Luís Henrique Pellanda: Mesmo a gente criando um personagem para a gente, inventando coisas ou criando uma caricatura para esse personagem que assumimos, a gente tem de assumir o que o personagem faz mesmo que seja mentira. Em 2009, quando comecei a fazer crônicas, lembro que refleti sobre que tipo de cronista eu queria ser. E passei quase um ano experimentando várias modalidades: o cronista de memória, o nostálgico, o memorialista, o humorista ou o que vai falar sobre relacionamentos. Mas, na época, percebi que ninguém fazia o cronista que flana pelas ruas. Então, como nunca tive carro e sempre andei para todo lado no centro o dia inteiro, podia tentar isso. Nessa época também nasceu a minha primeira filha, então pensei: "E se eu aproveitar e criar o seguinte personagem: o pai que leva a filha para a escola e na volta conversa com os comerciantes, traficantes, as prostitutas, as travestis?". Pensei que talvez fosse esse o caminho. E acabou dando certo, porque também peguei esse novo papel do homem que agora tem de cuidar das filhas, tem de assumir papéis domésticos. Nesse sentido é muito importante você criar uma narrativa para o seu personagem porque as pessoas acompanham como se fosse um grande folhetim, toda a trajetória, mesmo que não seja a gente de verdade ali.


 

Avulsos

Xico Sá: Um dos maiores prazeres do cronista é a conversa com as pessoas, que está muito ligada à fotinha do cronista no jornal. Mas agora nós somos cronistas avulsos. Hoje é mais difícil pegar o leitor —aquele leitor que não está habituado com você no jornal. Você não está mais conversando com aquele cara que está ali numa venda, numa padaria. É um exercício que depende muito da realidade. Por mais que você dê uma viajada, o leitor exige um link com os acontecimento de hoje, ele quer que você se situe dentro da polêmica da semana. Se você trabalha dentro de um veículo de notícias quentes, você quase tem essa obrigação. Nesse sentido, perdemos muito, porque eu juro que preferiria estar no canto do jornal, lá embaixo, mas com uma função bem definida: eu ia consolar uma alma penada ou fazer a pessoa rir um pouco.
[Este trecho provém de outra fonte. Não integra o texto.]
(** [range(n)] *)
Definition range (n : Z) : list Z := Z.of_nat <$> seq 0 (Z.to_nat n).

(** The index [i] of [s[i]]: a negative one counts from the end. *)
Definition index {A} (s : list A) (i : Z) : Z :=
  if i <? 0 then i + Z.of_nat (length s) else i.

(** [s[i]]; [None] stands for [IndexError]. *)
Definition getitem {A} (s : list A) (i : Z) : option A :=
  let j := index s i in
  if j <? 0 then None else s !! Z.to_nat j.

(** [s[i] = v] once [v] is known to be storable; [None] stands for
    [IndexError]. *)
Definition setitem {A} (s : list A) (i : Z) (v : A) : option (list A) :=
  let j := index s i in
  if (0 <=? j) && (j <? Z.of_nat (length s))
  then Some (<[Z.to_nat j := v]> s) else None.

(** A bound of [s[lo:hi]]: negative counts from the end, then clamped. *)
Definition slice_bound (len i : Z) : Z :=
  Z.max 0 (Z.min (if i <? 0 then i + len else i) len).

(** [s[lo:hi] = data]: the slice is replaced by [data] whatever the two
    lengths are, so the sequence grows or shrinks by the difference. *)
Definition setslice {A} (s : list A) (lo hi : Z) (data : list A) : list A :=
  let len := Z.of_nat (length s) in
  let lo' := slice_bound len lo in
  let hi' := Z.max lo' (slice_bound len hi) in
  take (Z.to_nat lo') s ++ data ++ drop (Z.to_nat hi') s.

(** The integer an element of a [bytearray] reads as. *)
Definition byte_to_Z (b : byte) : Z := Z.of_N (Byte.to_N b).

(** The element an integer is stored as; [None] stands for the
    [ValueError] "byte must be in range(0, 256)". *)
Definition byte_of_Z (v : Z) : option byte :=
  if (0 <=? v) && (v <? 256) then Byte.of_N (Z.to_N v) else None.

End Py.

(** ** Methods: state and exceptions *)

Definition method (S A : Type) : Type := S → Py.outcome A * S.

Section Method.
Context {S : Type}.

#[export] Instance method_ret : MRet (method S) :=
  λ A v s, (Py.Normal v, s).

#[export] Instance method_bind : MBind (method S) :=
  λ A B k m s,
    match m s with
    | (Py.Normal v, s') => k v s'
    | (Py.Raise e, s') => (Py.Raise e, s')
    end.

Definition raise {A} (e : Py.exn) : method S A := λ s, (Py.Raise e, s).

Definition gets {A} (f : S → A) : method S A := λ s, (Py.Normal (f s), s).

Definition modify (f : S → S) : method S unit := λ s, (Py.Normal tt, f s).

(** [for _ in range(n): body] *)
Fixpoint repeat_n (n : nat) (body : method S unit) : method S unit :=
  match n with
  | O => mret tt
  | Datatypes.S n' => body ;; repeat_n n' body
  end.

(** [for i in r: body i] *)
Fixpoint for_each {I} (r : list I) (body : I → method S unit)
  : method S unit :=
  match r with
  | [] => mret tt
  | i :: r' => body i ;; for_each r' body
  end.
End Method.

(** ** The CPU *)

Module SimpleSNESCPU.

Record t : Type := mk {
  memory : list byte;
  pc : Z;
  a : Z;
  x : Z;
  y : Z;
  sp : Z;
  status : Z
}.

Definition set_memory (m : list byte) (s : t) : t :=
  mk m (pc s) (a s) (x s) (y s) (sp s) (status s).
Definition set_pc (v : Z) (s : t) : t :=
  mk (memory s) v (a s) (x s) (y s) (sp s) (status s).
Definition set_a (v : Z) (s : t) : t :=
  mk (memory s) (pc s) v (x s) (y s) (sp s) (status s).

(** The test program of [__init__]. *)
Definition test_program : list byte :=
  [xa9; x05; x8d; x00; x02; x4c; x00; x80].

(** [__init__]: a zeroed [bytearray(0x100000)], the registers, then the
    slice assignment [memory[0x8000:0x8003] = test_program]. *)
Definition init : t :=
  {| memory := Py.setslice (replicate (Z.to_nat 0x100000) x00)
                 0x8000 0x8003 test_program;
     pc := 0x8000; a := 0; x := 0; y := 0; sp := 0x0100; status := 0 |}.

(** [self.memory[i]] *)
Definition load (i : Z) : method t Z :=
  λ s, match Py.getitem (memory s) i with
       | Some b => (Py.Normal (Py.byte_to_Z b), s)
       | None => (Py.Raise Py.IndexError, s)
       end.

(** [self.memory[i] = v]: the value is converted first (CPython 3.11
    and later), then the index is checked. *)
Definition store (i v : Z) : method t unit :=
  λ s, match Py.byte_of_Z v with
       | None => (Py.Raise Py.ValueError, s)
       | Some b =>
         match Py.setitem (memory s) i b with
         | Some m => (Py.Normal tt, set_memory m s)
         | None => (Py.Raise Py.IndexError, s)
         end
       end.

(** [(hi << 8) | lo], the [address] of the absolute opcodes: the byte
    read first is the high one. *)
Definition address (hi lo : Z) : Z := Z.lor (Z.shiftl hi 8) lo.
Luís Henrique Pellanda: O enfraquecimento do jornal causa uma mudança de expectativa no leitor, porque o leitor de jornal parece que não existe mais ou é um pouco menor. Nos anos 1990, houve uma crise na crônica brasileira porque havia a questão da objetividade americana, e isso atrapalhava a ideia de um discurso subjetivo literário dentro do jornal. Isso parou a produção de novos cronistas nos grandes jornais. Depois, a internet devolve um espaço aos jovens cronistas. Um monte de gente começa a publicar na internet e tem um refluxo na imprensa.